Eingänge und Erledigungen

Nach der hohen Eingangszahl im Jahr 2015 und einem Rückgang in 2016 ist die Belastung des Landessozialgerichts (LSG) Niedersachsen-Bremen mit neuen Verfahren in 2018 (wie auch im Jahr 2017) um weitere 6 % gesunken. Insgesamt gingen im Jahr 2018 4.687 Verfahren ein. Von den Mitarbeiterinnen und Mitarbeitern des LSG Niedersachsen-Bremen konnten 4.979 Verfahren erledigt werden. Über die gesunkenen Eingangszahlen hinaus ist damit eine weitere erfreuliche Reduktion der Bestände um 296 Verfahren gelungen.

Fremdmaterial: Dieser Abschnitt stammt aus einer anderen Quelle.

Inductive exn_kind : Type := IndexError | ValueError | OverflowError | OtherError.

Record exn : Type := mkExn { kind : exn_kind; exn_msg : str }.

Inductive outcome (A : Type) : Type :=
| Returned (a : A)
| Raised (e : exn).
Arguments Returned {A} a.
Arguments Raised {A} e.

(** A computation reads and extends the world and returns or raises. *)
Definition M (A : Type) : Type := World -> outcome A * World.

Definition ret {A} (a : A) : M A := fun w => (Returned a, w).

Definition raise {A} (e : exn) : M A := fun w => (Raised e, w).

Definition bind {A B} (c : M A) (k : A -> M B) : M B :=
  fun w =>
    match c w with
    | (Returned a, w') => k a w'
    | (Raised e, w') => (Raised e, w')
    end.

(** [try: c  except Exception as e: h e]. *)
Definition try_except {A} (c : M A) (h : exn -> M A) : M A :=
  fun w =>
    match c w with
    | (Returned a, w') => (Returned a, w')
    | (Raised e, w') => h e w'
    end.

Definition st_message (l : severity) (text : str) : M unit :=
  fun w => (Returned tt, mkWorld (messages w ++ [(l, text)]) (clock w)).

Definition st_warning := st_message Warning.
Definition st_error := st_message Error.

Definition timestamp_now : M str := fun w => (Returned (clock w), w).

Notation "x <- c ;; k" := (bind c (fun x => k))
  (at level 61, c at next level, right associativity).
Notation "c ;;; k" := (bind c (fun _ => k))
  (at level 61, right associativity).

(** [s.iloc[0]]. *)
Definition iloc0 (rows : list Row) : M Row :=
  match rows with
  | r :: _ => ret r
  | [] => raise (mkExn IndexError (u8 "single positional indexer is out-of-bounds"))
  end.

(* ================================================================== *)
(** * Record lookup: [get_company_by_selection] *)
(* ================================================================== *)

Definition bracket_open : N := 65288.    (* （ *)
Definition bracket_close : N := 65289.   (* ） *)
Definition newline : N := 10.

(** The lazy group [(.*?)] of the pattern [（(.*?)）], read from the
    character after an opening bracket: it ends at the first closing
    bracket, and fails at a line break, which [.] does not match. *)
Fixpoint group_until_close (s : str) : option str :=
  match s with
  | [] => None
  | c :: s' =>
      if (c =? bracket_close)%N then Some []
      else if (c =? newline)%N then None
      else option_map (cons c) (group_until_close s')
  end.

(** [re.search(r'（(.*?)）', s)], giving [group(1)] of the leftmost
    match. *)
Fixpoint re_search_bracket (s : str) : option str :=
  match s with
  | [] => None
  | c :: s' =>
      if (c =? bracket_open)%N
      then match group_until_close s' with
           | Some code => Some code
           | None => re_search_bracket s'
           end
      else re_search_bracket s'
  end.

Definition is_empty {A} (l : list A) : bool :=
  match l with [] => true | _ => false end.

Definition no_selection : str := u8 "请选择企业".

Section Lookup.

Context (g : Loaded).

(** Lines 205-226, the body of the [try]. *)
Definition lookup_body (selected_company_name : str) : M (option Row) :=
  let company_data :=
    match re_search_bracket selected_company_name with
    | Some code =>
        filter (fun r => PyStr.eqb (stock_code r) code) (df g)
    | None =>
        let name := hd [] (split bracket_open selected_company_name) in
        filter (fun r => PyStr.eqb (stock_name r) name) (df g)
    end in
  let company_data :=
    if is_empty company_data
    then filter (fun r => PyStr.eqb (show_name r) selected_company_name) (df g)
    else company_data in
  company_data <-
    (if is_empty company_data
     then st_warning (u8 "[表情] 未找到" ++ selected_company_name
                      ++ u8 "的精确数据，使用第一条数据") ;;;
          ret (firstn 1 (df g))
     else ret company_data) ;;
  r <- iloc0 company_data ;;
  ret (Some r).

Definition get_company_by_selection (selected_company_name : option str)
  : M (option Row) :=
  try_except
    match selected_company_name with
    | None => ret None
    | Some s =>
        if is_empty s || PyStr.eqb s no_selection then ret None
        else lookup_body s
    end
    (fun e =>
       st_error (u8 "[表情] 查询出错：" ++ exn_msg e) ;;;
       r <- iloc0 (df g) ;;
       ret (Some r)).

Das Niveau ist jedoch weiterhin hoch, beim LSG Niedersachsen-Bremen sind zum Stichtag 31.12.2018 noch 5.305 Verfahren anhängig gewesen.

Verfahrenslaufzeiten

Das weiterhin hohe Bestandsniveau spiegelt sich in den Verfahrenslaufzeiten wider. Liegt die Laufzeit bei Beschwerden im einstweiligen Rechtsschutz bei nur 1,8 Monaten war ein durchschnittliches Berufungsverfahren erst nach knapp 19,9 Monaten abgeschlossen.

Rechtsgebiete

Den größten Anteil der neu eingegangenen Verfahren machen auch in der zweiten Instanz beim LSG die Verfahren aus dem Bereich der Grundsicherung für Arbeitssuchende aus, dieser beläuft sich auf 35,84 %. Der nächstgrößere Anteil der im Jahr 2018 eingegangenen Verfahren betrifft – noch – die gesetzliche Rentenversicherung, hier handelt es sich um 15,45 % der Eingänge. An dritter Stelle beim LSG liegt mit 12,52 % das Rechtsgebiet der gesetzlichen Krankenversicherung.